## [WORK TASK]
Every line from the one containing "finished yet. *)" to the one containing "expressions hold integer" in the records below, both included, must be set down exactly, and no other line.

## [MATERIAL FOR THIS TASK]
(** * nqrduck-measurement: the measurement module's functions and controller

    A shallow embedding of [signalprocessing_options.py] (the apodization
    window functions and the dialogs that offer them), of the controller
    methods of [controller.py] that touch the model and the file system, and
    of the series selection of [view.py].

    Symbolic expressions are syntax trees with a parser for the strings the
    module hands to [sympy.sympify]; their value is taken in the real numbers.
    The controller is written in a small state-and-exception monad over a
    world made of the model, the files and the signals emitted so far. *)

From Stdlib Require Import ZArith String Ascii List Reals Lra Lia.
From stdpp Require Import base option gmap strings list pretty.

Open Scope string_scope.
Open Scope Z_scope.

(** ** Symbolic expressions, as [sympy.sympify] reads them from a string *)

Module Sympy.

(** The syntax tree of an expression, before any simplification. *)
Inductive expr : Type :=
| Symbol (s : string)
| Integer (n : Z)
| Neg (a : expr)
| Add (a b : expr)
| Sub (a b : expr)
| Mul (a b : expr)
| Div (a b : expr)
| Pow (a b : expr)
| Exp (a : expr).

Inductive token : Type :=
| TNum (n : Z)
| TName (s : string)
| TPlus | TMinus | TStar | TSlash | TPow | TOpen | TClose.

Definition code (c : ascii) : Z := Z.of_nat (nat_of_ascii c).

Definition is_digit (c : ascii) : bool :=
  (48 <=? code c) && (code c <=? 57).

Definition is_alpha (c : ascii) : bool :=
  ((65 <=? code c) && (code c <=? 90))
  || ((97 <=? code c) && (code c <=? 122))
  || (code c =? 95).

Definition is_space (c : ascii) : bool :=
  (code c =? 32) || (code c =? 9).

(** What the tokenizer has read of a number or of a name that is not
    finished yet. *)
Inductive pending : Type :=
| PNone
| PNum (n : Z)
| PName (s : string).

Definition flush (p : pending) : list token :=
  match p with
  | PNone => []
  | PNum n => [TNum n]
  | PName s => [TName s]
  end.

Definition emit_tokens (p : pending) (t : token) (rest : option (list token))
  : option (list token) :=
  ts ← rest; Some (flush p ++ t :: ts)%list.

(** Python's tokenizer on the fragment the module's expressions use: integer
    literals, names, the operators [+ - * / **], parentheses, and [^], which
    sympify's [convert_xor] turns into [**]. A digit run followed by a letter
    is no token, and the fragment has no decimal point: the module's own
    expressions hold integer literals only. *)
Fixpoint tokenize (p : pending) (s : string) : option (list token) :=
  match s with
  | EmptyString => Some (flush p)
  | String c s' =>
      if is_digit c then
        match p with
        | PNone => tokenize (PNum (code c - 48)) s'
        | PNum n => tokenize (PNum (10 * n + (code c - 48))) s'
        | PName x => tokenize (PName (x +:+ String c EmptyString)) s'
        end
      else if is_alpha c then
        match p with
        | PNone => tokenize (PName (String c EmptyString)) s'
        | PNum _ => None
        | PName x => tokenize (PName (x +:+ String c EmptyString)) s'
        end
      else if is_space c then
        ts ← tokenize PNone s'; Some (flush p ++ ts)%list
      else if (code c =? 43) then emit_tokens p TPlus (tokenize PNone s')
      else if (code c =? 45) then emit_tokens p TMinus (tokenize PNone s')
      else if (code c =? 47) then emit_tokens p TSlash (tokenize PNone s')
      else if (code c =? 94) then emit_tokens p TPow (tokenize PNone s')
      else if (code c =? 40) then emit_tokens p TOpen (tokenize PNone s')
      else if (code c =? 41) then emit_tokens p TClose (tokenize PNone s')
      else if (code c =? 42) then
        match s' with
        | String c' s'' =>
            if (code c' =? 42) then emit_tokens p TPow (tokenize PNone s'')
            else emit_tokens p TStar (tokenize PNone s')
        | EmptyString => emit_tokens p TStar (tokenize PNone s')
        end
      else None
  end.

(** Python's expression grammar on these tokens, by recursive descent:
    sums of terms, terms of factors, a unary sign binding tighter than [*]
    and [/] and looser than [**], and [**] associating to the right. [exp]
    is the one function name of the fragment. The fuel bounds the depth of
    the descent. *)
Fixpoint parse_expr (fuel : nat) (ts : list token) : option (expr * list token) :=
  match fuel with
  | O => None
  | S fuel => '(a, ts) ← parse_term fuel ts; parse_expr_tail fuel a ts
  end
with parse_expr_tail (fuel : nat) (a : expr) (ts : list token)
  : option (expr * list token) :=
  match fuel with
  | O => None
  | S fuel =>
      match ts with
      | TPlus :: ts => '(b, ts) ← parse_term fuel ts; parse_expr_tail fuel (Add a b) ts
      | TMinus :: ts => '(b, ts) ← parse_term fuel ts; parse_expr_tail fuel (Sub a b) ts
      | _ => Some (a, ts)
      end
  end
with parse_term (fuel : nat) (ts : list token) : option (expr * list token) :=
  match fuel with
  | O => None
  | S fuel => '(a, ts) ← parse_factor fuel ts; parse_term_tail fuel a ts
  end
with parse_term_tail (fuel : nat) (a : expr) (ts : list token)
  : option (expr * list token) :=
  match fuel with
  | O => None
  | S fuel =>
      match ts with
      | TStar :: ts => '(b, ts) ← parse_factor fuel ts; parse_term_tail fuel (Mul a b) ts
      | TSlash :: ts => '(b, ts) ← parse_factor fuel ts; parse_term_tail fuel (Div a b) ts
      | _ => Some (a, ts)
      end
  end
with parse_factor (fuel : nat) (ts : list token) : option (expr * list token) :=
  match fuel with
  | O => None
  | S fuel =>
      match ts with
      | TMinus :: ts => '(a, ts) ← parse_factor fuel ts; Some (Neg a, ts)
      | TPlus :: ts => parse_factor fuel ts
      | _ => parse_power fuel ts
      end
  end
with parse_power (fuel : nat) (ts : list token) : option (expr * list token) :=
  match fuel with
  | O => None
  | S fuel =>
      '(a, ts) ← parse_atom fuel ts;
      match ts with
      | TPow :: ts => '(b, ts) ← parse_factor fuel ts; Some (Pow a b, ts)
      | _ => Some (a, ts)
      end
  end
with parse_atom (fuel : nat) (ts : list token) : option (expr * list token) :=
  match fuel with
  | O => None
  | S fuel =>
      match ts with
      | TNum n :: ts => Some (Integer n, ts)
      | TName f :: TOpen :: ts =>
          if String.eqb f "exp" then
            '(a, ts) ← parse_expr fuel ts;
            match ts with
            | TClose :: ts => Some (Exp a, ts)
            | _ => None
            end
          else None
      | TName x :: ts => Some (Symbol x, ts)
      | TOpen :: ts =>
          '(a, ts) ← parse_expr fuel ts;
          match ts with
          | TClose :: ts => Some (a, ts)
          | _ => None
          end
      | _ => None
      end
  end.

(** [sympy.sympify(s)] on a string, with seven levels of descent for each
    token: [None] stands for [SympifyError]. *)
Definition sympify (s : string) : option expr :=
  ts ← tokenize PNone s;
  '(e, rest) ← parse_expr (7 * (length ts + 1))%nat ts;
  match rest with
  | [] => Some e
  | _ :: _ => None
  end.


(** [expr.subs(d)] for a dictionary from symbol names to integers. *)
Fixpoint subs (d : gmap string Z) (e : expr) : expr :=
  match e with
  | Symbol s => match d !! s with Some v => Integer v | None => Symbol s end
  | Integer n => Integer n
  | Neg a => Neg (subs d a)
  | Exp a => Exp (subs d a)
  | Add a b => Add (subs d a) (subs d b)
  | Sub a b => Sub (subs d a) (subs d b)
  | Mul a b => Mul (subs d a) (subs d b)
  | Div a b => Div (subs d a) (subs d b)
  | Pow a b => Pow (subs d a) (subs d b)
  end.

(** The real number an expression denotes under a valuation of its symbols.
    A power with a literal integer exponent is the iterated product, any
    other power is [exp (b * ln a)]. *)
Fixpoint eval (env : string → R) (e : expr) : R :=
  match e with
  | Symbol s => env s
  | Integer n => IZR n
  | Neg a => (- eval env a)%R
  | Add a b => (eval env a + eval env b)%R
  | Sub a b => (eval env a - eval env b)%R
  | Mul a b => (eval env a * eval env b)%R
  | Div a b => (eval env a / eval env b)%R
  | Pow a (Integer n) => powerRZ (eval env a) n
  | Pow a b => Rpower (eval env a) (eval env b)
  | Exp a => exp (eval env a)
  end.

End Sympy.

(** ** Functions of one variable with named parameters *)

(** Modelled from the spec: [Function.Parameter] of the host package
    (nqrduck.helpers.functions), which is not among the sources. A parameter
    is built from a display name, a symbol and a value, and keeps the value
    it was built with as its default. The values the module gives are
    integers. *)
Record FunctionParameter : Type := {
  p_name : string;
  symbol : string;
  value : Z;
  default : Z;
}.

Definition Parameter_init (name symbol : string) (v : Z) : FunctionParameter :=
  {| p_name := name; symbol := symbol; value := v; default := v |}.

(** Modelled from the spec: the [Function] base class of the host package,
    which is not among the sources: "a symbolic expression over one free
    variable plus named numeric parameters, evaluable over an interval". *)
Record Function : Type := {
  name : string;
  expr : Sympy.expr;
  parameters : list FunctionParameter;
  start_x : Z;
  end_x : Z;
}.

Definition set_start_x (v : Z) (f : Function) : Function :=
  {| name := name f; expr := expr f; parameters := parameters f;
     start_x := v; end_x := end_x f |}.

Definition set_end_x (v : Z) (f : Function) : Function :=
  {| name := name f; expr := expr f; parameters := parameters f;
     start_x := start_x f; end_x := v |}.

(** [self.parameters.append(parameter)]. *)
Definition add_parameter (p : FunctionParameter) (f : Function) : Function :=
  {| name := name f; expr := expr f; parameters := (parameters f ++ [p])%list;
     start_x := start_x f; end_x := end_x f |}.

(** The dictionary from each parameter's symbol to its value; a later
    parameter overrides an earlier one of the same symbol. *)
Definition parameter_values (f : Function) : gmap string Z :=
  foldl (fun d p => <[symbol p := value p]> d) ∅ (parameters f).


(** The expression once every parameter is replaced by its value. *)
Definition final_expr (f : Function) : Sympy.expr :=
  Sympy.subs (parameter_values f) (expr f).

(** The valuation that gives [x] its value; any other symbol is read as
    zero. *)
Definition at_x (x : R) (s : string) : R :=
  if String.eqb s "x" then x else 0%R.

Definition evaluate_at (f : Function) (x : R) : R :=
  Sympy.eval (at_x x) (final_expr f).

(** ** The world the controller acts on *)

(** The exceptions the controller's code can meet. *)
Inductive exn : Type :=
| FileNotFoundError
| JSONDecodeError
| KeyError
| UnboundLocalError
| OtherError (what : string).

(** What [nqrduck_signal.emit(key, value)] carries as its value. *)
Inductive signal_value : Type :=
| NoValue
| Text (s : string)
| Texts (l : list string).

Section Measurement_module.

## [ANSWER FOR THIS EXERCISE]
    finished yet. *)
Inductive pending : Type :=
| PNone
| PNum (n : Z)
| PName (s : string).

Definition flush (p : pending) : list token :=
  match p with
  | PNone => []
  | PNum n => [TNum n]
  | PName s => [TName s]
  end.

Definition emit_tokens (p : pending) (t : token) (rest : option (list token))
  : option (list token) :=
  ts ← rest; Some (flush p ++ t :: ts)%list.

(** Python's tokenizer on the fragment the module's expressions use: integer
    literals, names, the operators [+ - * / **], parentheses, and [^], which
    sympify's [convert_xor] turns into [**]. A digit run followed by a letter
    is no token, and the fragment has no decimal point: the module's own
    expressions hold integer literals only. *)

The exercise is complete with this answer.